WHAT TO DO:
Look through the lines below; wherever the word "Import" appears, copy that line.

PROVIDED INFORMATION:
(** * CodeQuest AI: the exam session core

    A shallow embedding of the session logic of the CodeQuest AI web
    application (React + TypeScript): the answer ledger kept by
    [ExamInterface], the exam timer, the scorer of [ResultsView], the
    judging service wrapper of [geminiService] and the top-level
    controller [App] with its save/resume slot in [localStorage]; then
    what the screens derive from them: the hints, the red timer and the
    counters of the exam screen, the rating, the analysis and the
    history effect of the results screen, and the statistics of
    [ProgressView].

    Conventions of the embedding.
    - A TypeScript interface is a record; an optional field [f?: T] is a
      field of type [option T] ([None] is [undefined]).
    - A JavaScript string is a [string]; [s.length] is [String.length].
    - Counters of seconds, indices and list lengths are [nat].
    - A JavaScript [Map] is an insertion-ordered association list
      ([JsMap]); [Array.from(m.values())] lists the values in that order.
    - IEEE-754 double arithmetic ([/], [*], [+], comparisons,
      [Math.round], [Math.max]) is the binary64 instance of the Standard
      Library's [SpecFloat].
    - A JavaScript [Set] of strings is the list of its elements in
      insertion order ([JsSet]).
    - React state is an explicit record; a handler is a function from the
      state its closure captured to the state it sets. *)

From Stdlib Require Import List String Ascii Bool Arith ZArith Lia.
From Stdlib Require Import DecimalString Floats.SpecFloat.
Import ListNotations.
Open Scope string_scope.
Open Scope list_scope.
Open Scope nat_scope.

(* ================================================================== *)
(** * types.ts *)
(* ================================================================== *)

Inductive Difficulty := Beginner | Intermediate | Advanced | DifficultyMixed.

Inductive ExamType := ExamMixed | ExamMCQ | ExamCODE.

Inductive QuestionType := MCQ | CODE.

Inductive CodeLanguage := PYTHON | SQL.

Record MCQOption := { opt_id : string; opt_text : string }.

Record Question := {
  q_id : string;
  q_type : QuestionType;
  q_title : string;
  q_description : string;
  q_difficulty : Difficulty;
  q_options : option (list MCQOption);
  q_correctOptionId : option string;
  q_language : option CodeLanguage;
  q_startingCode : option string;
  q_referenceCode : option string;
  q_testCases : option (list string);
  q_hints : option (list string)
}.

Record ExamConfig := {
  topic : string;
  difficulty : Difficulty;
  questionCount : nat;
  examType : ExamType;
  timeLimit : nat (* in minutes. 0 implies no limit. *)
}.

Record UserAnswer := {
  questionId : string;
  selectedOptionId : option string;
  code : option string;
  isCorrect : option bool;
  feedback : option string;
  output : option string;
  testInput : option string
}.

Record GradingResult := {
  passed : bool;
  gr_score : nat;
  gr_feedback : string;
  gr_output : string
}.

Inductive AppState := SETUP | LOADING | EXAM | RESULTS | PROGRESS.

(** The object literal [{ questionId: id }]: every optional field absent. *)
Definition blankAnswer (id : string) : UserAnswer :=
  {| questionId := id; selectedOptionId := None; code := None;
     isCorrect := None; feedback := None; output := None; testInput := None |}.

RESULT OF THE TASK:
From Stdlib Require Import List String Ascii Bool Arith ZArith Lia.
From Stdlib Require Import DecimalString Floats.SpecFloat.
Import ListNotations.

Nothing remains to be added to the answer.